Clin Cancer Res. 1997 Jun;3(6):983-92.
Curative therapies for clinically localized prostate cancer have significant morbidity, and those patients who might be cured by aggressive management are not easily identified using current clinical information. Better biomarkers of tumor behavior need to be identified to improve clinical outcome. Chondroitin sulfate (CS), a glycosaminoglycan, may be a potentially useful biomarker as it is known to influence cell growth and differentiation and might influence malignant progression. In this study, CS was immuno-localized to the periacinar and peritumoral fibromuscular stromal tissue of nonmalignant and malignant prostates. The CS concentration was increased in the prostate tissue of men with early-stage prostate cancer compared with tissue from men without cancer (P < 0.0001). Using Cox's univariate analysis, CS concentration, tumor grade, preoperative serum prostate-specific antigen (PSA), extracapsular extension of disease, positive surgical margins, and patient age were associated with an increased risk of PSA failure. The CS concentration was compared with the other features in two-variable regression analyses. CS and preoperative serum PSA concentrations were independent predictors of PSA failure. CS was a stronger prognostic feature than tumor grade and could predict outcome for patients with moderately differentiated tumors. Patients with a low CS concentration had significantly better progression-free survival following radical prostatectomy than patients with high levels of CS (Kaplan-Meier plot, 91% versus 49% PSA progression free at 5 years, respectively, P = 0.0038). Only postoperative pathological indices (extracapsular extension, surgical margins) were stronger predictors than CS. We conclude that measurement of prostatic CS concentrations at diagnosis may allow stratification of patients with early-stage prostate cancer for adjunctive or alternate therapies.

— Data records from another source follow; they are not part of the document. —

(** * Krux signing core: key derivation defaults, final-word search and
      PSBT policy validation

    A shallow embedding of [src/krux/key.py] and [src/krux/psbt.py].

    Conventions of the embedding.
    - Python [int] is [Z]; [bytes] is [list byte]; [str] is [string]
      (a [str] is identified with its UTF-8 bytes, so [str.encode()] and
      [bytes.decode()] are the two conversions of the standard library).
    - A Python exception is a constructor of [exn]; a computation that may
      raise returns a [result].  A local variable that may be unbound is an
      [option] whose [None] raises [UnboundLocalError] when it is read.
    - A [dict] is an association list in insertion order, because the code
      iterates over dictionaries and stops at the first match.
    - Objects of the libraries the code imports (embit, urtypes, baseconv,
      the translation table, ...) are not part of the sources: their
      operations are the fields of the class [Collaborators].  Keys of
      embit ([HDKey], [PublicKey]) are identified with their serialisation.
      A library call whose failure the sources handle ([PSBT.parse],
      [base_decode], [from_cbor], [parse_multisig]) returns an [option], and
      so does [derive] on an extended public key, which the sources call on
      indexes read from the PSBT and whose failure they let through; the
      other primitives are total functions. *)

From Stdlib Require Import ZArith List String Ascii Strings.Byte Bool Lia Decimal DecimalString.
From Stdlib Require Import Permutation Sorted.
Import ListNotations.

#[local] Open Scope string_scope.
#[local] Open Scope list_scope.
#[local] Open Scope Z_scope.

(** String concatenation, written as Python's [+] on [str]. *)
Infix "+s+" := String.append (at level 60, right associativity).
(** The three ways a lookup in the table ends. *)
Lemma transformModel_cases id :
  (∃ v, (id, v) ∈ entries ∧
        transformModel id
        = {| original := id; transformed := JString v; wasTransformed := true |}) ∨
  (∃ v, MODEL_TRANSFORMATIONS !! id = None ∧ Object_prototype id = Some v ∧
        (∀ s, v ≠ JString s) ∧
        transformModel id
        = {| original := id; transformed := v; wasTransformed := true |}) ∨
  (requiresTransformation id = false ∧
   transformModel id
   = {| original := id; transformed := JString id; wasTransformed := false |}).
Proof.
  destruct (MODEL_TRANSFORMATIONS !! id) as [v|] eqn:Hown.
  - left. exists v. apply lookup_MODEL_TRANSFORMATIONS in Hown as Hin. split; [done|].
    unfold entries in Hin.
    repeat (apply elem_of_cons in Hin as [[= -> ->]|Hin]; [by vm_compute|]).
    by apply elem_of_nil in Hin.
  - destruct (Object_prototype id) as [v|] eqn:Hproto.
    + right; left. exists v. repeat split; try done.
      { intros s ->. by apply Object_prototype_not_string in Hproto. }
      unfold transformModel, transformModel_with, get, or_else.
      rewrite Hown, Hproto. simpl.
      rewrite (Object_prototype_truthy _ _ Hproto). f_equal.
      unfold strict_neq. apply bool_decide_eq_true_2.
      intros ->. by apply Object_prototype_not_string in Hproto.
    + right; right.
      assert (requiresTransformation id = false) as Hreq.
      { unfold requiresTransformation, requiresTransformation_with, has.
        rewrite Hown, Hproto. apply orb_false_intro; apply bool_decide_eq_false_2;
          by intros [? ?]. }
      split; [done|]. by apply transformModel_identity.
Qed.

(** X1. Rewriting is idempotent on identifiers: an identifier obtained from
    [transformModel] is itself left unchanged by [transformModel]. *)
Theorem transformModel_idempotent id s :
  transformed (transformModel id) = JString s →
  transformModel s
  = {| original := s; transformed := JString s; wasTransformed := false |}.
Proof.
  destruct (transformModel_cases id)
    as [(v & Hin & ->)|[(v & _ & _ & Hv & ->)|(Hreq & ->)]]; simpl.
  - intros [= <-]. unfold entries in Hin.
    repeat (apply elem_of_cons in Hin as [[= -> ->]|Hin]; [by vm_compute|]).
    by apply elem_of_nil in Hin.
  - intros ->. by destruct (Hv s).
  - intros [= <-]. by apply transformModel_identity.
Qed.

临床局限性前列腺癌的根治性治疗具有显著的发病率,而那些可能通过积极治疗治愈的患者,利用当前的临床信息很难识别出来。需要确定更好的肿瘤行为生物标志物,以改善临床结局。硫酸软骨素(CS)是一种糖胺聚糖,可能是一种潜在有用的生物标志物,因为已知它会影响细胞生长和分化,可能也会影响恶性进展。在本研究中,CS免疫定位在非恶性和恶性前列腺的腺泡周围及肿瘤周围的纤维肌肉基质组织中。与无癌男性的组织相比,早期前列腺癌男性的前列腺组织中CS浓度升高(P < 0.0001)。使用Cox单因素分析,CS浓度、肿瘤分级、术前血清前列腺特异性抗原(PSA)、疾病的包膜外扩展、手术切缘阳性以及患者年龄与PSA失败风险增加相关。在双变量回归分析中,将CS浓度与其他特征进行了比较。CS和术前血清PSA浓度是PSA失败的独立预测因素。CS是比肿瘤分级更强的预后特征,并且可以预测中度分化肿瘤患者的结局。CS浓度低的患者在根治性前列腺切除术后的无进展生存期明显优于CS水平高的患者(Kaplan-Meier曲线,5年时分别为91%和49%无PSA进展,P = 0.0038)。只有术后病理指标(包膜外扩展、手术切缘)是比CS更强的预测因素。我们得出结论,在诊断时测量前列腺CS浓度可能有助于对早期前列腺癌患者进行分层,以便采取辅助或替代治疗。